Restaurant fried eggs rely on the fact that the white (albumen) sets at a lower temperature than the yolk. Those eggs are cooked in exactly 1 tbsp of butter, over low-medium heat, with the lid on. This is enough to set the white without touching much of the yolk. But that’s not enough for me!

For starters the yolk has a thin membrane of albumen over its top. If you simply cook the bottom of the egg, you end up with a snot-like covering of white over your yolk. Secondly, a *bit* of heat starts to set the yolk, while keeping it liquid. If the yolk is not heated just slightly, it is excessively runny and does not form the delicious gravy but rather creates a yellow mess on the plate.

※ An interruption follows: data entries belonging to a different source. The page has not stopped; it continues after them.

(** For the linear tiling mode with elements of 1, 2, 4, 8 or 16 bytes, and
    for the 64 KiB, depth and render-target modes, the pitch of
    [TileGetTexturePitch] is the padded width that the size computation uses for
    the rows of level zero: two independent computations agree. *)
Theorem texture_pitch_agrees format tile width height levels total ls ps :
  pitch_padded format tile ->
  1 <= width <= 16384 -> 1 <= height <= 16384 -> 1 <= levels <= 16 ->
  texture_layout format width height 1 tile = gives (total, ls, ps) ->
  exists p, ps !! 0%nat = Some p /\ TileGetTexturePitch format width levels tile = gives (ps_width p).
Proof.
  intros [[-> He]|[Htile [block Hblock]]] Hw Hh Hlev Ht.
  - rewrite linear_pitch_spec by done.
    assert (Hel : linear_elements format width height = Some (width, height, NumBytesPerElement format))
      by (unfold linear_elements; by rewrite bool_decide_true).
    unfold texture_layout in Ht. cbn zeta in Ht.
    rewrite (proj2 (Z.eqb_neq (NumBytesPerElement format) 0)) in Ht
      by (intros E0; rewrite E0 in He; set_solver). simpl in Ht.
    pose proof (linear_texture_spec width height (NumBytesPerElement format) (fun v => v) 1 He ltac:(lia)
      ltac:(lia) ltac:(lia)) as Hs. cbn zeta in Hs. destruct (decide _); [|congruence].
    destruct Hs as (ls' & ps' & E & _ & _ & Hin). rewrite E in Ht. injection Ht as <- <- <-.
    destruct (Hin 0 ltac:(lia)) as [_ Ep]. eexists. split; [exact Ep|]. simpl.
    unfold level_width, ceil_div. change (2 ^ 0) with 1. by rewrite Z.div_1_r, Z.add_simpl_r, Z.max_l by lia.
  - rewrite (block_pitch_spec _ _ _ _ _ Hblock) by done.
    unfold texture_layout in Ht. cbn zeta in Ht.
    assert (tile <> 0) by (rewrite !elem_of_cons, elem_of_nil in Htile; lia).
    rewrite (proj2 (Z.eqb_neq tile 0)), andb_false_r, Hblock in Ht by done.
    destruct (block_texture_chain _ _ _ width height 1 Hblock Hw Hh ltac:(lia)) as (first & Hr & Hf & Hc).
    destruct (decide _); [|congruence]. destruct Hc as (total' & ls' & ps' & E & _ & _ & Hok).
    rewrite E in Ht. injection Ht as <- <- <-.
    assert (first = 1) as -> by (unfold first_tail_level in Hf; by rewrite Z.eqb_refl, orb_true_r in Hf).
    eexists. split; [apply (co_padding _ _ _ _ _ _ _ _ Hok 0); lia|]. simpl. f_equal.
    destruct (base_dimensions _ _ _ Hblock _ _ Hw Hh) as (Hw0 & _).
    destruct (to_powers _ (texture_block_sound _ _ _ Hblock)) as (kw & _ & _ & (Hk & _) & Ew & _).
    unfold level_width, ceil_div at 1. change (2 ^ 0) with 1. rewrite Z.div_1_r, Z.add_simpl_r, Z.max_l by lia.
    symmetry. apply round_up_scale.
    + rewrite Ew. apply Z.pow_pos_nonneg; lia.
    + destruct (to_texel _ (texture_block_sound _ _ _ Hblock)) as [[-> _]|[-> _]]; lia.
Qed.
(* ===== verification/TileVolumes.v ===== *)
(** Layouts of tiled volumes ([TileGetTextureVolumeLayout] of
    [src/gpu/tile_layout.cpp]). *)
From S2P Require Import Prelude Words32 Formats TileBlocks TileTextures TileTextureProps.
From S2P Require Import TileTextureProps.

(** ** Blocks of volumes *)

(** The blocks of the tiling modes of volumes, with their tail tables. *)
Definition volume_block_ok (tile : Z) (element : TextureBlockLayout) : bool :=
  match volume_family tile with
  | gives family =>
      match TileGetBlockLayout family (tb_bytes element), volume_tail_locations family (tb_bytes element) with
      | gives block, gives locations =>
          pow2_upto 8 (bl_block_width block) && pow2_upto 8 (bl_block_height block)
          && pow2_upto 5 (bl_block_depth block) && pow2_upto 4 (tb_bytes element)
          && (bl_block_width block * bl_block_height block * bl_block_depth block * tb_bytes element
              =? bl_block_size block)
          && (bl_block_size block <=? 65536)
          && (countr_zero (bl_block_depth block) =? Z.log2 (bl_block_depth block))
          && (Z.of_nat (length locations) =? volume_max_tail family)
          && tail_check (bl_block_width block) (bl_block_height block)
               (volume_tail_limits block (tb_bytes element)).1 (volume_tail_limits block (tb_bytes element)).2
               locations
          && (1 <=? (volume_tail_limits block (tb_bytes element)).1)
          && (1 <=? (volume_tail_limits block (tb_bytes element)).2)
      | _, _ => false
      end
  | _ => false
  end.

Record volume_block (tile : Z) (element : TextureBlockLayout) (family : TileBlockFamily)
    (block : TileBlockLayout) (locations : list (Z * Z)) : Prop := {
  vb_family : volume_family tile = gives family;
  vb_block : TileGetBlockLayout family (tb_bytes element) = gives block;
  vb_locations : volume_tail_locations family (tb_bytes element) = gives locations;
  vb_powers : exists kw kh kd lo,
    (0 <= kw <= 8 /\ 0 <= kh <= 8 /\ 0 <= kd <= 5 /\ 0 <= lo <= 4)
    /\ bl_block_width block = 2 ^ kw /\ bl_block_height block = 2 ^ kh
    /\ bl_block_depth block = 2 ^ kd /\ tb_bytes element = 2 ^ lo
    /\ countr_zero (bl_block_depth block) = kd;
  vb_size : bl_block_width block * bl_block_height block * bl_block_depth block * tb_bytes element
            = bl_block_size block;
  vb_size_le : bl_block_size block <= 65536;
  vb_tail_count : Z.of_nat (length locations) = volume_max_tail family;
  vb_tail : tail_check (bl_block_width block) (bl_block_height block)
              (volume_tail_limits block (tb_bytes element)).1 (volume_tail_limits block (tb_bytes element)).2
              locations = true;
  vb_limits : 1 <= (volume_tail_limits block (tb_bytes element)).1
              /\ 1 <= (volume_tail_limits block (tb_bytes element)).2 }.

Lemma volume_block_exists format tile element :
  GetTextureBlockLayout format tile = gives element -> tile <> 1 ->
  exists family block locations, volume_block tile element family block locations.
Proof.
  intros H Hne. apply (texture_blocks_forall (fun '(tile, e) => (tile =? 1) || volume_block_ok tile e))
    in H; [|by vm_compute]. rewrite (proj2 (Z.eqb_neq tile 1) Hne) in H. simpl in H.
  unfold volume_block_ok in H. destruct (volume_family tile) as [| |family] eqn:Ef; [done..|].
  destruct (TileGetBlockLayout family (tb_bytes element)) as [| |block] eqn:Eb; [done..|].
  destruct (volume_tail_locations family (tb_bytes element)) as [| |locations] eqn:El; [done..|].
  rewrite !andb_true_iff, !Z.eqb_eq, !Z.leb_le in H.
  destruct H as ((((((((((Hw & Hh) & Hd) & Hlo) & Hs) & Hs') & Hc) & Hn) & Ht) & Ht1) & Ht2).
  exists family, block, locations. split; try done.
  apply pow2_upto_spec in Hw as (kw & ? & ?), Hh as (kh & ? & ?), Hlo as (lo & ? & ?), Hd as (kd & ? & Ed).
  exists kw, kh, kd, lo. rewrite Hc, Ed, Z.log2_pow2 by lia. split_and!; auto; lia.
Qed.

(** ** The levels *)

Definition volume_bytes (block : TileBlockLayout) (bytes width0 height0 level : Z) : Z :=
  bl_block_depth block * round_up (level_width width0 level) (bl_block_width block)
  * round_up (level_width height0 level) (bl_block_height block) * bytes.

(** A tail level fits its place. *)
Lemma level_width_tail v t first l :
  0 <= v -> 1 <= t -> 0 <= first <= l -> ceil_div v (2 ^ first) <= t ->
  level_width v l <= ceil_div t (2 ^ (l - first)).
Proof.
  intros Hv Ht Hl Hf.
  assert (0 < 2 ^ first) by (apply Z.pow_pos_nonneg; lia).
  assert (0 < 2 ^ (l - first)) by (apply Z.pow_pos_nonneg; lia).
  assert (El : 2 ^ l = 2 ^ first * 2 ^ (l - first)) by (rewrite <- Z.pow_add_r by lia; f_equal; lia).
  pose proof (ceil_div_lower t (2 ^ (l - first)) ltac:(lia)) as HM.
  pose proof (ceil_div_pos t (2 ^ (l - first)) ltac:(lia) ltac:(lia)).
  pose proof (ceil_div_lower v (2 ^ first) ltac:(lia)).
  set (M := ceil_div t (2 ^ (l - first))) in *. clearbody M.
  unfold level_width. apply Z.max_lub; [|lia]. apply ceil_div_le; [lia|]. rewrite El.
  apply Z.le_trans with (2 ^ first * t); [nia|]. rewrite <- Z.mul_assoc. apply Z.mul_le_mono_nonneg_l; lia.
Qed.

Section volume.
Context (tile : Z) (element : TextureBlockLayout) (family : TileBlockFamily) (block : TileBlockLayout).
Context (locations : list (Z * Z)) (Hb : volume_block tile element family block locations).
Context (width0 height0 levels : Z) (Hw : 1 <= width0 <= 16384) (Hh : 1 <= height0 <= 16384).
Context (Hlev : 1 <= levels <= 16).
Abbreviation bytes := (tb_bytes element).
Abbreviation tw := (volume_tail_limits block (tb_bytes element)).1.
Abbreviation th := (volume_tail_limits block (tb_bytes element)).2.
Abbreviation size := (volume_bytes block (tb_bytes element) width0 height0).
Abbreviation fits := (fits_tail width0 height0 tw th (volume_max_tail family) levels).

So, the perfect fried egg has fully cooked white with exceedingly crispy edges and a yolk that has just kissed the heat enough to thicken up a bit, but has absolutely not set at all. When I fail to make this egg my whites are gelatinous instead of cooked, or my yolk is mealy and hard.

But when I do fry a perfect egg, it goes something like this:
Heat a large non-stick skillet on high heat until very very hot. You want to sear the whites when they hit the pan, that means having a hot pan. Once the pan is hot add a bit of olive oil, let it warm for a sec, then give the pan a swirl. The hot oil should easily cover the bottom of the pan, but not form a pool; if not add a little more oil and repeat.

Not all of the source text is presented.